2002-10-02 14:52:39

by Dave McCracken

[permalink] [raw]
Subject: [PATCH] Snapshot of shared page tables


Ok, here it is. This patch works for my simple tests, both under UP and
SMP, including under memory pressure. I'd appreciate anyone who'd like to
take it and beat on it. Please let me know of any problems you find.

The patch is against this morning's 2.5 BK tree.

Dave McCracken

======================================================================
Dave McCracken IBM Linux Base Kernel Team 1-512-838-3059
[email protected] T/L 678-3059


Attachments:
(No filename) (499.00 B)
shpte-2.5.40-1.diff (36.39 kB)
Download all attachments

2002-10-02 16:45:59

by Daniel Phillips

[permalink] [raw]
Subject: Re: [PATCH] Snapshot of shared page tables

On Wednesday 02 October 2002 16:57, Dave McCracken wrote:
>
> Ok, here it is. This patch works for my simple tests, both under UP and
> SMP, including under memory pressure. I'd appreciate anyone who'd like to
> take it and beat on it. Please let me know of any problems you find.
>
> The patch is against this morning's 2.5 BK tree.

Interesting, you substituted pte_page_lock(ptepage) for mm->page_table_lock.
Could you wax poetic about that, please?

--
Daniel

2002-10-02 16:52:24

by Dave McCracken

[permalink] [raw]
Subject: Re: [PATCH] Snapshot of shared page tables


--On Wednesday, October 02, 2002 18:51:41 +0200 Daniel Phillips
<[email protected]> wrote:

> Interesting, you substituted pte_page_lock(ptepage) for
> mm->page_table_lock. Could you wax poetic about that, please?
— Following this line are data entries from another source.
Lemma constructor_spec s items :
  owner_valid s →
  wp (constructor items) s (λ L s',
    L = List.length (lists s)
    ∧ (∃ cs, repr s' L cs ∧ cs.*2 = items)
    ∧ within [L] s s'
    ∧ List.length (lists s') = S (List.length (lists s))).
Proof.
  destruct s as [h ls]. intros Hov. unfold constructor. wsteps.
  pose proof (repr_alloc_list h ls Hov) as Hr.
  assert (within [List.length ls] (mkStore h ls)
            (mkStore h (ls ++ [mkList None None 0]))) as Hw
    by apply within_alloc_list.
  destruct (0 <? Z.of_nat (List.length items))%Z eqn:Hlen.
  - eapply wp_mono; [by apply (appendAll_spec _ _ [])|]. cbn beta.
    intros _ s' (cs' & Hr' & Hvs & Hm). wsteps.
    split_and!; [done|by eauto| |].
    + eapply within_trans; [done|]. eapply modifies_within; [done|]. set_solver.
    + rewrite (mod_lists_len _ _ _ Hm). cbn. rewrite length_app. cbn. lia.
  - wsteps. split_and!; [done| |done|cbn; rewrite length_app; cbn; lia].
    exists []. split; [done|]. apply Z.ltb_ge in Hlen.
    destruct items; [done|]. cbn [List.length] in Hlen. lia.
Qed.

Lemma pop_spec s L cs n v :
  repr s L (cs ++ [(n, v)]) →
  wp (pop L) s (λ r s',
    r = Some v ∧ repr s' L cs ∧ modifies L s s'
    ∧ nodes s' !! n = Some (mkNode None v None None)).
Proof.
  intros Hr. pose proof Hr as [Hl _ Hseg _]. unfold pop.
  rewrite lastRef_snoc in Hl. cbn [fst] in Hl.
  apply seg_app in Hseg as [_ [Hn _]]. cbn [fst snd] in Hn.
  wsteps.
  eapply wp_mono; [by apply remove_spec|]. cbn beta.
  intros r s' (-> & Hr' & Hm & Hn'). wsteps.
  rewrite app_nil_r in Hr'. done.
Qed.

Lemma pop_empty_spec s L : repr s L [] → pop L s = Ok None s.
Proof.
  intros [Hl _ _ _]. apply (wp_elim_eq _ _ None s). unfold pop. by wsteps.
Qed.

Lemma shift_spec s L cs n v :
  repr s L ((n, v) :: cs) →
  wp (shift L) s (λ r s',
    r = Some v ∧ repr s' L cs ∧ modifies L s s'
    ∧ nodes s' !! n = Some (mkNode None v None None)).
Proof.
  intros Hr. pose proof Hr as [Hl _ Hseg _]. unfold shift.
  cbn [firstRef fst] in Hl. destruct Hseg as [Hn _]. cbn [fst snd] in Hn.
  wsteps.
  eapply wp_mono; [by apply (remove_spec _ _ [])|]. cbn beta.
  intros r s' (-> & Hr' & Hm & Hn'). by wsteps.
Qed.

Lemma shift_empty_spec s L : repr s L [] → shift L s = Ok None s.
Proof.
  intros [Hl _ _ _]. apply (wp_elim_eq _ _ None s). unfold shift. by wsteps.
Qed.

Lemma clear_spec s L cs fuel :
  repr s L cs → List.length cs < fuel →
  wp (clear fuel L) s (λ _ s', repr s' L [] ∧ modifies L s s').
Proof.
  revert s cs. induction fuel as [|fuel IH]; intros s cs Hr Hfuel; [lia|].
  pose proof Hr as [Hl _ _ _]. cbn [clear]. wsteps.
  destruct cs as [|[n v] cs]; cbn [firstRef fst].
  - wsteps. split; [done|apply modifies_refl].
  - wsteps.
    eapply wp_mono; [by apply (remove_spec _ _ [])|]. cbn beta.
    intros r s1 (-> & Hr1 & Hm1 & _). cbn [app List.length] in Hr1, Hfuel.
    eapply wp_mono; [eapply IH; [done|lia]|]. cbn beta.
    intros _ s2 (Hr2 & Hm2). split; [done|]. by eapply modifies_trans.
Qed.

End Mutators.
End V2Mutators.

Module V2Splice.
Import V2 V2Facts V2Ops V2Inv V2Queries V2Mutators.
Section Splice.
Context {ItemT : Type}.
Abbreviation Node := (@DoubleLinkedListNode ItemT).
Abbreviation Store := (@Store ItemT).
Abbreviation Cells := (list (NodeRef * ItemT)%type).
Implicit Types (h : list Node) (s : Store) (cs : Cells) (L this : ListRef)
  (n node : NodeRef) (X : list ListRef).

Lemma firstRef_drop cs j : firstRef (drop j cs) None = refAt cs j.
Proof.
  unfold refAt. rewrite <- (Nat.add_0_r j) at 2. rewrite <- lookup_drop.
  by destruct (drop j cs).
Qed.

(** The deletion loop moves the first [k] cells of [c2] to the end of the
    removed list. *)
Lemma splice_delete_spec s L R c1 c2 cr k :
  L ≠ R → repr s L (c1 ++ c2) → repr s R cr →
  wp (splice_delete L R k (firstRef c2 None)) s (λ r s',
    r = firstRef (drop k c2) None
    ∧ repr s' L (c1 ++ drop k c2)
    ∧ (∃ cr', repr s' R (cr ++ cr') ∧ cr'.*2 = (take k c2).*2)
    ∧ within [L; R] s s'
    ∧ List.length (lists s') = List.length (lists s)).
Proof.
  intros HLR. revert s c2 cr. induction k as [|k IH]; intros s c2 cr HrL HrR.
  - cbn [splice_delete]. wstep. rewrite drop_0.
    split_and!; [done..| |apply within_refl|done].
    exists []. by rewrite app_nil_r.
  - destruct c2 as [|[n v] c2]; cbn [splice_delete firstRef fst].
    + wstep. split_and!; [done..| |apply within_refl|done].
      exists []. by rewrite app_nil_r.
    + assert (nodes s !! n
              = Some (mkNode (Some L) v (lastRef c1 None) (firstRef c2 None)))
        as Hn.
      { destruct HrL as [_ _ Hseg _]. by apply seg_app in Hseg as [_ [Hn _]]. }
      wsteps.
      eapply wp_mono; [by apply append_spec|]. cbn beta.
      intros r s1 (-> & HrR1 & Hm1).
      assert (repr s1 L (c1 ++ (n, v) :: c2)) as HrL1.
      { eapply (repr_within [R]); [|set_solver|done].
        eapply modifies_within; [done|set_solver]. }
      wstep.
      eapply wp_mono; [by apply remove_spec|]. cbn beta.
      intros r s2 (-> & HrL2 & Hm2 & _).
      assert (repr s2 R (cr ++ [(List.length (nodes s), v)])) as HrR2.
      { eapply (repr_within [L]); [|set_solver|done].
        eapply modifies_within; [done|set_solver]. }
      eapply wp_mono; [by apply IH|]. cbn beta.
      intros r s3 (-> & HrL3 & (cr' & HrR3 & Hvs) & Hw3 & Hlen3).
      split_and!; [done..| | |].
      * exists ((List.length (nodes s), v) :: cr').
        rewrite <- app_assoc in HrR3. split; [done|].
        cbn. by rewrite Hvs.
      * eapply within_trans; [|eapply within_trans; [|done]].
        -- eapply modifies_within; [done|set_solver].
        -- eapply modifies_within; [done|set_solver].
      * rewrite Hlen3, (mod_lists_len _ _ _ Hm2). apply (mod_lists_len _ _ _ Hm1).
Qed.

(** The insertion loop, once a first item is in: the rest follows it. *)
Lemma splice_insert_after_spec s L x c1 li lv c2 items :
  repr s L (c1 ++ (li, lv) :: c2) →
  wp (splice_insert L x (Some li) items) s (λ _ s',
    ∃ ci, repr s' L (c1 ++ (li, lv) :: ci ++ c2) ∧ ci.*2 = items
          ∧ modifies L s s').
Proof.
  revert s c1 li lv. induction items as [|item items IH]; intros s c1 li lv Hr.
  - cbn [splice_insert]. wstep. exists [].
    split_and!; [done..|apply modifies_refl].
  - cbn [splice_insert]. wstep.
    eapply wp_mono; [by apply insertAfterNode_spec|]. cbn beta.
    intros r s1 (-> & Hr1 & Hm1).
    change (c1 ++ (li, lv) :: (List.length (nodes s), item) :: c2)
      with (c1 ++ [(li, lv)] ++ (List.length (nodes s), item) :: c2) in Hr1.
    rewrite app_assoc in Hr1.
    eapply wp_mono; [by apply IH|]. cbn beta.
    intros _ s2 (ci & Hr2 & Hvs & Hm2).
    exists ((List.length (nodes s), item) :: ci).
    rewrite <- app_assoc in Hr2.
    split_and!; [done|by rewrite fmap_cons, Hvs|by eapply modifies_trans].
Qed.

Lemma splice_insert_spec s L x xv c1 c2 items :
  repr s L (c1 ++ (x, xv) :: c2) →
  wp (splice_insert L x None items) s (λ _ s',
    ∃ ci, repr s' L (c1 ++ ci ++ (x, xv) :: c2) ∧ ci.*2 = items
          ∧ modifies L s s').
Proof.
  intros Hr. destruct items as [|item items].
  - cbn [splice_insert]. wstep. exists [].
    split_and!; [done..|apply modifies_refl].
  - cbn [splice_insert]. wstep.
    eapply wp_mono; [by apply insertBeforeNode_spec|]. cbn beta.
    intros r s1 (-> & Hr1 & Hm1).
    eapply wp_mono; [by apply splice_insert_after_spec|]. cbn beta.
    intros _ s2 (ci & Hr2 & Hvs & Hm2).
    exists ((List.length (nodes s), item) :: ci).
    split_and!; [done|by rewrite fmap_cons, Hvs|by eapply modifies_trans].
Qed.

Lemma splice_from_spec s L c1 c2 deleteCount items :
  owner_valid s → repr s L (c1 ++ c2) →
  wp (splice_from L (firstRef c2 None) deleteCount items) s (λ R s',
    R = List.length (lists s)
    ∧ (∃ ci, repr s' L (c1 ++ ci ++ drop (Z.to_nat deleteCount) c2)
             ∧ ci.*2 = items)
    ∧ (∃ cr, repr s' R cr ∧ cr.*2 = (take (Z.to_nat deleteCount) c2).*2)
    ∧ within [L; R] s s'
    ∧ List.length (lists s') = S (List.length (lists s))).
Proof.
  intros Hov HrL. unfold splice_from.
  assert (L < List.length (lists s)) as HL.
  { destruct HrL as [Hl _ _ _]. by apply lookup_lt_Some in Hl. }
  wstep. eapply wp_mono; [by apply constructor_spec|]. cbn beta.
  intros R s1 (-> & (cr0 & HrR1 & Hcr0) & Hw1 & Hlen1).
  apply fmap_nil_inv in Hcr0 as ->.
  set (R := List.length (lists s)) in *.
  assert (L ≠ R) as HLR by lia.
  assert (repr s1 L (c1 ++ c2)) as HrL1.
  { eapply (repr_within [R]); [done| |done]. set_solver. }
  wstep. eapply wp_mono; [by apply (splice_delete_spec _ L R c1 c2 [])|].
  cbn beta. intros r s2 (-> & HrL2 & (cr & HrR2 & Hcr) & Hw2 & Hlen2).
  cbn [app] in HrR2.
  assert (within [L; R] s s2) as Hw.
  { eapply within_trans; [|done]. eapply within_mono; [|done]. set_solver. }
  wstep.
  destruct (0 <? Z.of_nat (List.length items))%Z eqn:Hlen.
  - destruct (drop (Z.to_nat deleteCount) c2) as [|[x xv] c2'] eqn:Hdrop;
      cbn [firstRef fst].
    + rewrite app_nil_r in HrL2.
      eapply wp_mono; [by apply appendAll_spec|]. cbn beta.
      intros _ s3 (ci & HrL3 & Hci & Hm3). wsteps.
      split_and!; [done| | | |].
      * exists ci. by rewrite app_nil_r.
      * exists cr. split; [|done].
        eapply (repr_within [L]); [|set_solver|done].
        eapply modifies_within; [done|set_solver].
      * eapply within_trans; [done|].
        eapply modifies_within; [done|set_solver].
      * rewrite (mod_lists_len _ _ _ Hm3). lia.
    + eapply wp_mono; [by apply splice_insert_spec|]. cbn beta.
      intros _ s3 (ci & HrL3 & Hci & Hm3). wsteps.
      split_and!; [done| | | |].
      * by exists ci.
      * exists cr. split; [|done].
        eapply (repr_within [L]); [|set_solver|done].
        eapply modifies_within; [done|set_solver].
      * eapply within_trans; [done|].
        eapply modifies_within; [done|set_solver].
      * rewrite (mod_lists_len _ _ _ Hm3). lia.
  - wsteps. apply Z.ltb_ge in Hlen.
    assert (items = []) as -> by (destruct items; [done|cbn in Hlen; lia]).
    split_and!; [done| | |done|lia].
    + by exists [].
    + by exists cr.
Qed.

End Splice.
End V2Splice.

Module V2SpliceTop.
Import V2 V2Facts V2Ops V2Inv V2Queries V2Mutators V2Splice.
Section SpliceTop.
Context {ItemT : Type}.
Abbreviation Node := (@DoubleLinkedListNode ItemT).
Abbreviation Store := (@Store ItemT).
Abbreviation Cells := (list (NodeRef * ItemT)%type).
Implicit Types (h : list Node) (s : Store) (cs : Cells) (L this : ListRef)
  (n node : NodeRef) (X : list ListRef).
Sure. If a pte page is shared, the mm->page_table_lock is not sufficient
to protect the rest of the page fault. Therefore we need a lock at the pte
page level. The mm->page_table_lock is held during the page fault until we
have a valid and locked pte page we're working on, then it's dropped for
the rest of the fault.

Feel free to poke holes in my logic, but I think it's the right locking
model for shared pte pages.

Dave McCracken

======================================================================
Dave McCracken IBM Linux Base Kernel Team 1-512-838-3059
[email protected] T/L 678-3059

2002-10-02 16:54:44

by Daniel Phillips

[permalink] [raw]
Subject: Re: [PATCH] Snapshot of shared page tables

On Wednesday 02 October 2002 18:51, Daniel Phillips wrote:
> On Wednesday 02 October 2002 16:57, Dave McCracken wrote:
> >
> > Ok, here it is. This patch works for my simple tests, both under UP and
> > SMP, including under memory pressure. I'd appreciate anyone who'd like to
> > take it and beat on it. Please let me know of any problems you find.
> >
> > The patch is against this morning's 2.5 BK tree.
>
> Interesting, you substituted pte_page_lock(ptepage) for mm->page_table_lock.
> Could you wax poetic about that, please?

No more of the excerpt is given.